By the way, these days I am looking at the core of Invariant EKF. And I saw the mini_cheetah example and I noticed that you chose left error for InEKF. But in paper I saw they used rigth error to induce the legged robot estimator. Are there some differences between them?

tzuyuan commented 3 months ago

Hi Xinyan,

I'm not too sure why this is happening. If you use the examples in the ros folder, the subscriber is already set as a standalone thread to the main program. You can use rostopic hz /robot/inekf_estimation/pose to see if the estimator is outputting the pose at the correct frequency. If not, you might want to print out the measurement timestamps within the program or the size of the measurement buffer queue to double-check if the bottleneck is within DRIFT.

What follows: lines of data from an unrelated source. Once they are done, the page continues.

(* ===== verification/TxUndo.v ===== *)
(** * Snapshots of a transaction in the undo log

    What a transaction keeps true while memory is added to it and stored to: the
    undo log of the lane holds the old content of everything it covers, on media,
    and nothing else of the pool has changed. *)
From stdpp Require Import base numbers list list_numbers gmap sorting.
From Stdlib Require Import ZArith Lia Bool.
From S2P Require Import Prelude Pmem Settled Ulog UlogEntries UndoLog Ravl Memops UndoAdd Container Lane Tx TxRanges TxLoop.

Section Undo.
Context {H : Type} (env : tx_env) (b u C : Z) (pop : PMEMobjpool) (m0 : mem) (vol : Z -> Prop).
Implicit Types (st : tx_state H) (L : list snapshot).

(** The lane with its undo log lies in front of the heap. *)
Record pool_layout : Prop := PoolLayout {
  pl_base : 0 < b /\ 0 <= C;
  pl_log : b <= u /\ u mod 8 = 0;
  pl_heap : u + undo_region u C <= b + heap_offset pop;
  pl_size : 0 <= heap_size pop /\ heap_offset pop + heap_size pop <= 2 ^ 61 /\ b + heap_offset pop + heap_size pop < 2 ^ 64
}.

Definition in_heap (off size : Z) : Prop := heap_offset pop <= off /\ off + size <= heap_offset pop + heap_size pop.
Definition in_log (x : Z) : Prop := u <= x < u + undo_region u C.

(** The part of the memory that a transaction with these snapshots may have
    changed since [m0], besides volatile bytes ([vol]). *)
Record image st L : Prop := Image {
  im_world : (st_ws st).1 = pop;
  im_log : undo_at (vis (st_ws st).2) u C L;
  im_taken : Forall (taken_from b m0 vol) L;
  im_heap : Forall (fun sn => in_heap (sn_off sn) (sn_len sn)) L;
  im_wf : wf_st m0 (st_ws st).2;
  im_media : region_on_media m0 (trace (st_ws st).2) u (undo_region u C);
  im_rest x : ~ in_log x -> ~ snapped b L x -> ~ vol x -> untouched (trace (st_ws st).2) x
}.

(** The context of the log, and room for the action of the first snapshot. *)
Record logging st L : Prop := Logging {
  lg_image : image st L;
  lg_lane : tx_lane (st_tx st) = true;
  lg_pop : tx_pop (st_tx st) = b;
  lg_layout : layout_undo (lane_layout (st_lane st)) = u;
  lg_ctx : undo_ctx (lane_undo (st_lane st)) (vis (st_ws st).2) u C L;
  lg_base : base (ctx_p_ops (lane_undo (st_lane st))) = b;
  lg_action : first_snapshot (st_tx st) = true ->
    0 <= redo_userbufs_capacity (st_tx st) /\
    (Z.of_nat (length (actions (st_tx st))) + 1) * 16 <= ctx_ulog_capacity (lane_external (st_lane st)) < 2 ^ 64;
  lg_acts : redo_userbufs (st_tx st) = [] /\
    if first_snapshot (st_tx st) then actions (st_tx st) = [] /\ L = []
    else actions (st_tx st) = [ActMem (ulog_gen_num_addr u) (u64 (load64 (vis (st_ws st).2) (ulog_gen_num_addr u) + 1))]
}.

(** What a call leaves as it is. *)
Record same_tx st st' : Prop := SameTx {
  sm_stage : stage (st_tx st') = stage (st_tx st);
  sm_errnum : last_errnum (st_tx st') = last_errnum (st_tx st);
  sm_locks : tx_locks (st_tx st') = tx_locks (st_tx st);
  sm_entries : tx_entries (st_tx st') = tx_entries (st_tx st);
  sm_ranges : ranges (st_tx st') = ranges (st_tx st);
  sm_heap : st_heap st' = st_heap st;
  sm_events : st_events st' = st_events st;
  sm_external : lane_external (st_lane st') = lane_external (st_lane st)
}.

Lemma same_refl st : same_tx st st.
Proof. by constructor. Qed.
Lemma same_trans st1 st2 st3 : same_tx st1 st2 -> same_tx st2 st3 -> same_tx st1 st3.
Proof. intros [] []. constructor; congruence. Qed.

Lemma image_vis st L x : image st L -> ~ in_log x -> ~ snapped b L x -> ~ vol x -> vis (st_ws st).2 x = m0 x.
Proof. intros [_ _ _ _ Hw _ Hr] H1 H2 H3. rewrite (Hw x). apply (replay_avoids m0 _ x 1 (Hr x H1 H2 H3)). lia. Qed.

(** The log grows by stores inside of it, flushed and drained. *)
Lemma image_grows st st' L L' : image st L -> (st_ws st').1 = pop -> undo_at (vis (st_ws st').2) u C L' ->
  Forall (taken_from b m0 vol) L' -> Forall (fun sn => in_heap (sn_off sn) (sn_len sn)) L' -> wf_st m0 (st_ws st').2 ->
  (forall x, snapped b L x -> snapped b L' x) -> flushed_drained u (undo_region u C) (st_ws st).2 (st_ws st').2 -> image st' L'.
Proof.
  intros [I1 I2 I3 I4 I5 I6 I7] H1 H2 H3 H4 H5 H6 (s1 & (evs & T1 & W & Pd) & T2). constructor; try done.
  - intros w Hw Hlo Hhi. rewrite T2. apply on_media_drain. rewrite T1. apply Pd; [done|]. by apply (I6 w Hw Hlo Hhi).
  - intros x Hx Hs Hvl. unfold untouched. rewrite T2, T1, !Forall_app. repeat split; [|..]; [|eapply Forall_impl; [exact W|]|by repeat constructor].
    + apply I7; [done| |done]. intros Hn. by apply Hs, H6.
    + intros [a bs| |]; cbn; [|done|done]. unfold in_log in Hx. lia.
Qed.

Lemma taken_read off size m : 0 <= size -> (forall x, b + off <= x < b + off + size -> ~ vol x -> m x = m0 x) ->
  taken_from b m0 vol (Snap off (read_bytes m (b + off) (Z.to_nat size))) /\ sn_len (Snap off (read_bytes m (b + off) (Z.to_nat size))) = size.
Proof.
  intros Hs Hm. assert (sn_len (Snap off (read_bytes m (b + off) (Z.to_nat size))) = size) as Hl.
  { unfold sn_len. cbn [sn_bytes]. rewrite length_read_bytes. lia. }
  split; [|done]. intros i Hi Hv. rewrite Hl in Hi. cbn [sn_bytes sn_off] in *. rewrite lookup_read_bytes by lia. rewrite Hm by (try lia; by replace (b + off + Z.of_nat (Z.to_nat i)) with (b + off + i) by lia). do 2 f_equal. lia.
Qed.

Hypothesis (HP : pool_layout).
Hypothesis (Hinc : e_inc env 0 = true).
Hypothesis (Hfuel : e_fuel env <> 0%nat).

Lemma reserve_ok st L : logging st L -> first_snapshot (st_tx st) = true -> tx_action_reserve env 1 st = Some (Ret true, st).
Proof.
  intros [_ H2 _ _ _ _ H7 _] Hf. destruct (H7 Hf) as [H8 H9]. destruct st as [t l ws h ev]. cbn [st_tx st_lane] in *.
  unfold tx_action_reserve. unfold bind at 1. unfold get_tx at 1. cbn [st_tx].
  unfold sizeof_entry_val. rewrite (u64_small (Z.of_nat (length (actions t)) + 1)), (u64_small (_ * 16)) by lia.
  unfold bind, run_external. cbn [st_tx st_lane st_ws]. rewrite H2. cbn [negb].
  unfold operation_reserve. rewrite (proj2 (Z.ltb_ge _ _)) by lia. by destruct l.
Qed.

(** The action that increments the generation number at the commit. *)
Lemma first_action st L : logging st L -> first_snapshot (st_tx st) = true ->
  let n := ulog_gen_num_addr u in let act := ActMem n (u64 (load64 (vis (st_ws st).2) n + 1)) in
  let st' := TxState (set_first false (set_actions (actions (st_tx st) ++ [act]) (st_tx st))) (st_lane st) (st_ws st) (st_heap st) (st_events st) in
    (action <- tx_action_add env;;
     match action with
     | None => ret false
     | Some pos =>
         l <- the_lane;; ws <- get_world;;
         let n := ulog_gen_num_addr (layout_undo (lane_layout l)) in
         action_set pos (palloc_set_value n (u64 (load64 (vis ws.2) n + 1)));;
         modify (set_first false);; ret true
     end) st = Some (Ret true, st').
Proof.
  intros HL Hf n act st'. pose proof (reserve_ok st L HL Hf) as Hr. pose proof (lg_layout _ _ HL) as El. unfold st', act, n. clear st' act n.
  destruct st as [t l ws h ev]. cbn [st_tx st_lane st_ws] in *. rewrite <- El.
  erewrite bind_ret; [|unfold tx_action_add; rewrite (bind_ret _ _ _ _ _ Hr); cbn [negb]; rewrite Hinc; done].
  unfold bind, modify, get_tx, the_lane, get_world, ret, action_set. cbn [st_tx st_lane st_ws actions set_actions].
  rewrite length_app. cbn [length]. replace (Z.of_nat (length (actions t) + 1) - 1) with (Z.of_nat (length (actions t))) by lia.
  rewrite (proj2 (Z.ltb_ge _ 0)) by lia. unfold modify. cbn [st_tx st_lane st_ws st_heap st_events actions set_actions].
  rewrite Nat2Z.id, insert_app_r_alt, Nat.sub_diag by lia. done.
Qed.

(** A range of the heap is apart from the log. *)
Lemma heap_apart off size : in_heap off size -> 0 <= size -> u + undo_region u C <= b + off /\ u64 (b + off) = b + off /\ 0 <= off /\ off + size <= 2 ^ 61.
Proof.
  intros [H1 H2] H3. destruct HP as [[P1 P0] [P2 P3] P4 (P5 & P6 & P7)]. unfold undo_region, SIZEOF_ULOG_HDR in *. rewrite u64_small; lia.
Qed.

Lemma snapshot_ok st L sn : logging st L -> range_ok sn -> in_heap (r_offset sn) (r_size sn) -> flag_isset (r_flags sn) POBJ_FLAG_NO_SNAPSHOT = false ->
  log_size L + buf_entry_size (r_size sn) <= C -> (forall x, inside x sn -> ~ snapped b L (b + x)) ->
  exists st' bs, pmemobj_tx_add_snapshot env sn st = Some (Ret 0, st') /\ Z.of_nat (length bs) = r_size sn /\
    logging st' (L ++ [Snap (r_offset sn) bs]) /\ same_tx st st'.
Proof.
  intros HL Hok Hh Hfl Hroom Hnew. destruct Hok as (O1 & O2 & O3). destruct (heap_apart _ _ Hh ltac:(lia)) as (A1 & A2 & A3 & A4).
  assert (exists st1, logging st1 L /\ same_tx st st1 /\ st_ws st1 = st_ws st /\ first_snapshot (st_tx st1) = false /\
    pmemobj_tx_add_snapshot env sn st = run_undo (fun ctx ws => operation_add_buffer (e_fuel env) ctx (b + r_offset sn) (b + r_offset sn) (r_size sn) ULOG_OPERATION_BUF_CPY ws) st1)
    as (st1 & HL1 & Hs1 & Hw1 & Hf1 & ->).
  { unfold pmemobj_tx_add_snapshot. unfold bind at 1. unfold get_tx at 1. rewrite Hfl. rewrite (lg_pop _ _ HL). unfold OBJ_OFF_TO_PTR. rewrite A2.
    destruct (first_snapshot (st_tx st)) eqn:Ef.
    - pose proof (first_action st L HL Ef) as E. eexists. rewrite (bind_ret _ _ _ _ _ E). split; [|split; [|split; [|split; [|done]]]]; [|by constructor|done|done].
      destruct HL as [L1 L2 L3 L4 L5 L6 L7 [L8 L9]]. rewrite Ef in L9. destruct L9 as [L9 ->]. rewrite L9.
      constructor; try done. destruct L1 as [I1 I2 I3 I4 I5 I6 I7]. by constructor.
    - exists st. split; [done|]. split; [apply same_refl|]. by repeat split. }
  pose proof HL1 as [L1 L2 L3 L4 L5 L6 L7 L8]. pose proof L1 as [I1 I2 I3 I4 I5 I6 I7].
  assert (forall x, b + r_offset sn <= x < b + r_offset sn + r_size sn -> ~ in_log x /\ ~ snapped b L x) as Hout.
  { intros x Hx. split; [unfold in_log; lia|]. intros Hs. apply (Hnew (x - b)); [unfold inside, r_end; lia|]. by replace (b + (x - b)) with x by lia. }
  destruct (taken_read (r_offset sn) (r_size sn) (vis (st_ws st1).2) ltac:(lia)) as [Htk Hlen].
  { intros x Hx Hv. destruct (Hout x Hx). by apply (image_vis st1 L). }
  destruct (e_fuel env) as [|fuel] eqn:Efu; [done|].
  destruct st1 as [t l [pp s] h ev]. cbn [st_tx st_lane st_ws fst snd] in *. subst pp.
  destruct (add_buffer_logs u C (b + r_offset sn) (r_size sn) L (lane_undo l) pop s L5 I2) with (fuel := fuel)
    as (ctx' & s' & E & R1 & R2 & R3 & R4 & R5 & R6).
  { unfold r_end in O3. lia. } { done. } { rewrite L6. lia. } { lia. } { destruct HP as [[? ?] [? ?] ? ?]. lia. }
  rewrite L6 in R1, R2. replace (b + r_offset sn - b) with (r_offset sn) in R1, R2 by lia.
  eexists (TxState t (Lane (lane_layout l) (lane_internal l) (lane_external l) ctx') (pop, s') h ev), _. unfold run_undo. cbn [st_tx st_lane st_ws]. rewrite L2, E. cbn [negb mbind option_bind].
  split; [done|]. split; [exact Hlen|]. split; [|by destruct Hs1; constructor].
  constructor; cbn [st_tx st_lane st_ws lane_layout lane_external lane_undo fst snd]; try done; [|by rewrite R3|].
  2: { rewrite Hf1 in L8 |- *. destruct L8 as [L8 ->]. split; [done|].
       rewrite (load64_agree (vis s) (vis s') u 64); [done| |unfold ulog_gen_num_addr; lia..].
       intros x Hx. symmetry. apply R4. unfold ulog_data, SIZEOF_ULOG_HDR. lia. }
  eapply (image_grows _ _ L); [exact L1|done|done| | | | |].
  - apply Forall_app. by split; [|constructor].
  - apply Forall_app. split; [done|]. constructor; [|done]. unfold sn_len in *. cbn [sn_off sn_bytes] in *. by rewrite Hlen.
  - by apply R5.
  - intros x Hx. apply Exists_app. by left.
  - exact R6.
Qed.

(** The space that snapshots take in the log. *)
Fixpoint log_cost (snaps : list tx_range_def) : Z := match snaps with [] => 0 | sn :: snaps => buf_entry_size (r_size sn) + log_cost snaps end.

Lemma cost_bound snaps : Forall (fun sn => range_ok sn /\ in_heap (r_offset sn) (r_size sn)) snaps ->
  0 <= log_cost snaps /\ log_cost snaps <= total_size snaps + 88 * Z.of_nat (length snaps).
Proof.
  induction 1 as [|sn snaps [(F1 & F2 & F3) Fh] _ IH]; cbn [log_cost total_size length]; [lia|].
  destruct (heap_apart _ _ Fh ltac:(lia)) as (_ & _ & ? & ?). destruct (align_up_64_bounds (24 + r_size sn)) as [? _]; [lia|].
  unfold buf_entry_size, CACHELINE_ALIGN, sizeof_entry_buf. lia.
Qed.

Lemma run_snaps_ok snaps : forall st L, logging st L ->
  Forall (fun sn => range_ok sn /\ in_heap (r_offset sn) (r_size sn) /\ flag_isset (r_flags sn) POBJ_FLAG_NO_SNAPSHOT = false) snaps ->
  StronglySorted (fun s s' => precedes s' s) snaps -> (forall x, covered snaps x -> ~ snapped b L (b + x)) -> log_size L + log_cost snaps <= C ->
  exists st' L', run_snaps env snaps st = Some (Ret 0, st') /\ logging st' (L ++ L') /\ same_tx st st' /\
    (forall x, snapped b L' (b + x) <-> covered snaps x).
Proof.
  induction snaps as [|sn snaps IH]; intros st L HL HF HS Hnew Hroom.
  { exists st, []. rewrite app_nil_r. split; [done|]. split; [done|]. split; [apply same_refl|]. intros x. unfold snapped, covered. by rewrite !Exists_nil. }
  apply Forall_cons in HF as [(F1 & F2 & F3) HF]. apply StronglySorted_cons in HS as [Hd HS]. cbn [log_cost] in Hroom.
  destruct (cost_bound snaps) as [Hc _]; [eapply Forall_impl; [exact HF|]; by intros ? (? & ? & _)|].
  destruct (snapshot_ok st L sn HL F1 F2 F3) as (st1 & bs & E1 & Hbs & HL1 & HS1).
  { lia. } { intros x Hx. apply Hnew. by left. }
  assert (forall x, in_snap b (Snap (r_offset sn) bs) (b + x) <-> inside x sn) as Hin.
  { intros x. unfold in_snap, sn_len, inside, r_end. cbn [sn_off sn_bytes]. rewrite Hbs. lia. }
  destruct (IH st1 (L ++ [Snap (r_offset sn) bs]) HL1 HF HS) as (st' & L' & E2 & HL2 & HS2 & Hc2).
  - intros x Hx Hs. apply Exists_app in Hs as [Hs|Hs]; [apply (Hnew x); [by right|done]|].
    apply Exists_cons in Hs as [Hs|Hs]; [|by apply Exists_nil in Hs]. apply Hin in Hs. apply Exists_exists in Hx as (r & Hr & Hx).
    rewrite Forall_forall in Hd. specialize (Hd r Hr). unfold precedes, inside in *. lia.
  - rewrite log_size_app. cbn [log_size]. unfold sn_size, sn_len. cbn [sn_bytes]. rewrite Hbs. lia.
  - exists st', (Snap (r_offset sn) bs :: L'). cbn [run_snaps]. rewrite (bind_ret _ _ _ _ _ E1). cbn [Z.eqb negb].
    split; [done|]. split; [by rewrite <- app_assoc in HL2|]. split; [by eapply same_trans|].
    intros x. unfold snapped, covered. rewrite !Exists_cons. rewrite Hin. by rewrite <- (Hc2 x).
Qed.
End Undo.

If you use "init_bias" config, then the first several measurements will be used to estimate the bias. The filter would not start running until it is initialized.

As for the error type, you're right. For legged kinematics, one should use the right invariant error when tracking your states in the world frame. However, we also provide mappings from the left-invariant error to the right. We might have accidentally pushed the wrong code when we were testing the mapping between the errors. Thanks for pointing this out!

hxydebug commented 3 months ago

Thanks very much! I think my kinematics is fine, since I ran the mit cheetah's linear Kalman Filter estiamtor and it can work. And I want to improve the CoM position estimate, so I choose invariant EKF. I will check the frequency and measurement timestamps to see what happening here. Also, I will try to use right error in this Ros folder.